Task to carry out:
Once the line with "(** Sequencing of" is found in the data, output it and each following line exactly, up to and including the line with "(** The line", and nothing before or after.

(Records drawn from a dataset)
────────────────────
(** * qagent: the tool-calling dialogue loop and the optimize-and-benchmark loop

    A shallow embedding of [qagent/agent.py], [qagent/cli.py] and the
    benchmarking part of [qagent/duckdb_tools.py].

    Python values are an inductive type of JSON-shaped data, dictionaries are
    association lists in insertion order, floats are the kernel's binary64
    numbers, and strings are sequences of code points below 256.  The
    language-model backend, the database connection, [json.loads],
    [json.dumps] and [str()] of a non-string are collaborators of the program
    and are taken as an interface ([External]).  Exceptions are results
    ([Raise]); mutation of [self.messages] is explicit state, which survives
    an exception as it does in Python. *)

From Stdlib Require Import List String Ascii ZArith Lia Bool Floats.
From Stdlib Require Import Permutation Sorted.
Import ListNotations.

Local Open Scope string_scope.
Local Open Scope list_scope.

(* ===================================================================== *)
(** ** Python values *)
(* ===================================================================== *)

Module Py.

#[warnings="-register-all"]
Inductive PyVal : Type :=
| VNone
| VBool (b : bool)
| VInt (z : Z)
| VFloat (f : float)
| VStr (s : string)
| VList (l : list PyVal)
| VDict (d : list (string * PyVal)).

(** The exceptions the modelled code can raise or let through. *)
Inductive Exn : Type :=
| TypeError
| AttributeError
| IndexError
| KeyError
| ZeroDivisionError
| Exit (code : Z)              (* typer.Exit *)
| ExternalError (msg : string) (* raised by a collaborator *).

Inductive Res (A : Type) : Type :=
| Ok (a : A)
| Raise (e : Exn).
Arguments Ok {A} a.
Arguments Raise {A} e.

(** [bool(v)] *)
Definition truthy (v : PyVal) : bool :=
  match v with
  | VNone => false
  | VBool b => b
  | VInt z => negb (Z.eqb z 0)
  | VFloat f => negb (PrimFloat.eqb f 0%float)
  | VStr s => negb (String.eqb s "")
  | VList l => match l with [] => false | _ => true end
  | VDict d => match d with [] => false | _ => true end
  end.

(** [a or b] *)
Definition py_or (a b : PyVal) : PyVal := if truthy a then a else b.

(** [v == "literal"] for a string literal *)
Definition eq_str (v : PyVal) (s : string) : bool :=
  match v with
  | VStr t => String.eqb t s
  | _ => false
  end.

Fixpoint assoc_get (d : list (string * PyVal)) (k : string) : option PyVal :=
  match d with
  | [] => None
  | (k', v) :: d' => if String.eqb k' k then Some v else assoc_get d' k
  end.

(** [d.get(k, default)]; an object without [.get] raises [AttributeError]. *)
Definition get (v : PyVal) (k : string) (default : PyVal) : Res PyVal :=
  match v with
  | VDict d => Ok (match assoc_get d k with Some x => x | None => default end)
  | _ => Raise AttributeError
  end.

(** [d[k]] on a dictionary. *)
Definition getitem (v : PyVal) (k : string) : Res PyVal :=
  match v with
  | VDict d => match assoc_get d k with Some x => Ok x | None => Raise KeyError end
  | _ => Raise TypeError
  end.

(** [float(v)].  The program applies it only to fields that
    [explain_analyze] and [benchmark] have filled with floats; the other
    conversions of Python's [float] are not reached and are left out. *)
Definition to_float (v : PyVal) : Res float :=
  match v with
  | VFloat f => Ok f
  | _ => Raise TypeError
  end.

(** The argument of [range(n)]: an [int] (or a [bool], which is one). *)
Definition range_len (v : PyVal) : Res nat :=
  match v with
  | VInt z => Ok (Z.to_nat z)
  | VBool b => Ok (if b then 1 else 0)%nat
  | _ => Raise TypeError
  end.

End Py.
Export Py.

(* ===================================================================== *)
(** ** Python strings *)
(* ===================================================================== *)

Module Str.

(** [str.isspace] on one code point below 256. *)
Definition is_space (c : ascii) : bool :=
  let n := nat_of_ascii c in
  ((9 <=? n) && (n <=? 13) || (28 <=? n) && (n <=? 32)
   || (n =? 133) || (n =? 160))%nat.

(** [str.lower] on one code point below 256. *)
Definition lower_char (c : ascii) : ascii :=
  let n := nat_of_ascii c in
  if ((65 <=? n) && (n <=? 90))%nat then ascii_of_nat (n + 32)
  else if ((192 <=? n) && (n <=? 222) && negb (n =? 215))%nat
       then ascii_of_nat (n + 32)
       else c.

Fixpoint lower (s : string) : string :=
  match s with
  | EmptyString => EmptyString
  | String c s' => String (lower_char c) (lower s')
  end.

Fixpoint lstrip (s : string) : string :=
  match s with
  | EmptyString => EmptyString
  | String c s' => if is_space c then lstrip s' else s
  end.

(** [rstrip] keeps a character when it is not white space or when something
    that is not white space follows it. *)
Fixpoint rstrip (s : string) : string :=
  match s with
  | EmptyString => EmptyString
  | String c s' =>
      match rstrip s' with
      | EmptyString => if is_space c then EmptyString else String c EmptyString
      | r => String c r
      end
  end.

Definition strip (s : string) : string := rstrip (lstrip s).

(** [s.startswith(p)] *)
Fixpoint starts_with (p s : string) : bool :=
  match p, s with
  | EmptyString, _ => true
  | String a p', String b s' => Ascii.eqb a b && starts_with p' s'
  | String _ _, EmptyString => false
  end.

(** [needle in hay] *)
Fixpoint contains (needle hay : string) : bool :=
  starts_with needle hay
  || match hay with
     | EmptyString => false
     | String _ hay' => contains needle hay'
     end.

(** [sep.join(l)] *)
Fixpoint join (sep : string) (l : list string) : string :=
  match l with
  | [] => EmptyString
  | [s] => s
  | s :: l' => s ++ sep ++ join sep l'
  end.

Fixpoint drop (n : nat) (s : string) : string :=
  match n, s with
  | O, _ => s
  | S n', String _ s' => drop n' s'
  | S _, EmptyString => EmptyString
  end.

Fixpoint all_space (s : string) : bool :=
  match s with
  | EmptyString => true
  | String c s' => is_space c && all_space s'
  end.

End Str.

(* ===================================================================== *)
(** ** State and exceptions *)
(* ===================================================================== *)

(** A computation reads and writes a state and returns a value or raises.
    The state after a [Raise] is the state at the point of the raise. *)
Definition M (St A : Type) : Type := St -> Res A * St.

Definition ret {St A} (a : A) : M St A := fun s => (Ok a, s).

Definition bind {St A B} (m : M St A) (k : A -> M St B) : M St B :=
  fun s =>
    match m s with
    | (Ok a, s') => k a s'
    | (Raise e, s') => (Raise e, s')
    end.

Definition raise {St A} (e : Exn) : M St A := fun s => (Raise e, s).

(** A pure step that may raise. *)
Definition lift {St A} (r : Res A) : M St A := fun s => (r, s).

Declare Scope py_scope.
Delimit Scope py_scope with py.
Notation "x <- m ;; k" := (bind m (fun x => k))
  (at level 61, m at next level, right associativity) : py_scope.
Notation "m ;;; k" := (bind m (fun _ => k))
  (at level 61, right associativity) : py_scope.
Notation "' pat <- m ;; k" := (bind m (fun x => match x with pat => k end))
  (at level 61, pat pattern, m at next level, right associativity) : py_scope.

(** Sequencing of pure steps that may raise. *)
Definition res_bind {A B} (r : Res A) (k : A -> Res B) : Res B :=
  match r with
  | Ok a => k a
  | Raise e => Raise e
  end.
Notation "x <-? r ;; k" := (res_bind r (fun x => k))
  (at level 61, r at next level, right associativity) : py_scope.

Local Open Scope py_scope.

(** The line feed of ["\n".join(...)]. *)
Definition nl : string := String (ascii_of_nat 10) EmptyString.

(* ===================================================================== *)
(** ** Collaborators *)
(* ===================================================================== *)

(** A dictionary: keys in insertion order. *)
Definition Dict : Type := list (string * PyVal).

(** [d.get(k, default)] on a dictionary. *)
Definition dget (d : Dict) (k : string) (default : PyVal) : PyVal :=
  match assoc_get d k with
  | Some v => v
  | None => default
  end.

(** What the [try] body of [DuckDBTooling.explain_analyze] computes when the
    query runs: the client-side elapsed time in ms, the total time parsed
    from the plan text (or [None]) and the plan text. *)
Record EAPayload : Type := {
  ea_elapsed : float;
  ea_total_s : PyVal;
  ea_analyze : string
}.

(** The program's collaborators over a world [W] they may change.

    - [responses_create]: [OpenAIResponsesLLM.responses_create] on the
      transcript (the tool schema [TOOLS_SPEC] it is also given is a
      constant), reduced to the ["output"] list of the dumped response (a
      list of dictionaries); a transport or backend fault is a [Raise].
    - [list_tables], [table_exists], [describe_relation]: the catalog
      methods of [DuckDBTooling], called with their bound parameters; their
      bodies run catalog queries without a handler, so they may raise.
    - [con_explain], [con_explain_analyze]: the [try] bodies of
      [DuckDBTooling.explain] and [explain_analyze]; [inl msg] is an
      exception whose text is [msg].
    - [json_loads]: [None] when [json.loads] raises.
    - [repr]: [str()] of a value that is not a string. *)
Record External (W : Type) : Type := {
  responses_create : list PyVal -> W -> Res (list Dict) * W;
  list_tables : W -> Res PyVal * W;
  table_exists : PyVal -> W -> Res PyVal * W;
  describe_relation : PyVal -> PyVal -> W -> Res PyVal * W;
  con_explain : PyVal -> W -> (string + string) * W;
  con_explain_analyze : PyVal -> W -> (string + EAPayload) * W;
  json_loads : string -> option PyVal;
  json_dumps : PyVal -> string;
  repr : PyVal -> string
}.
Arguments responses_create {W} _ _ _.
Arguments list_tables {W} _ _.
Arguments table_exists {W} _ _ _.
Arguments describe_relation {W} _ _ _ _.
Arguments con_explain {W} _ _ _.
Arguments con_explain_analyze {W} _ _ _.
Arguments json_loads {W} _ _.
Arguments json_dumps {W} _ _.
Arguments repr {W} _ _.

(** The state of a run: the agent's transcript ([self.messages]), the world
    of the collaborators, and a record of every Model Gateway call made so
    far (the transcript sent and what came back), oldest first.  The record
    is only observed by the theorems. *)
Record State (W : Type) : Type := {
  messages : list PyVal;
  world : W;
  gateway_log : list (list PyVal * Res (list Dict))
}.
Arguments messages {W} _.
Arguments world {W} _.
Arguments gateway_log {W} _.
Arguments Build_State {W} _ _ _.

Section Program.

Context {W : Type} (ext : External W).

Local Abbreviation St := (State W).

(** [str(v)], as an f-string formats a value. *)
Definition py_str (v : PyVal) : string :=
  match v with
  | VStr s => s
  | _ => repr ext v
  end.

Definition set_world (st : St) (w : W) : St :=
  Build_State (messages st) w (gateway_log st).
────────────────────
Result:
(** Sequencing of pure steps that may raise. *)
Definition res_bind {A B} (r : Res A) (k : A -> Res B) : Res B :=
  match r with
  | Ok a => k a
  | Raise e => Raise e
  end.
Notation "x <-? r ;; k" := (res_bind r (fun x => k))
  (at level 61, r at next level, right associativity) : py_scope.

Local Open Scope py_scope.

(** The line feed of ["\n".join(...)]. *)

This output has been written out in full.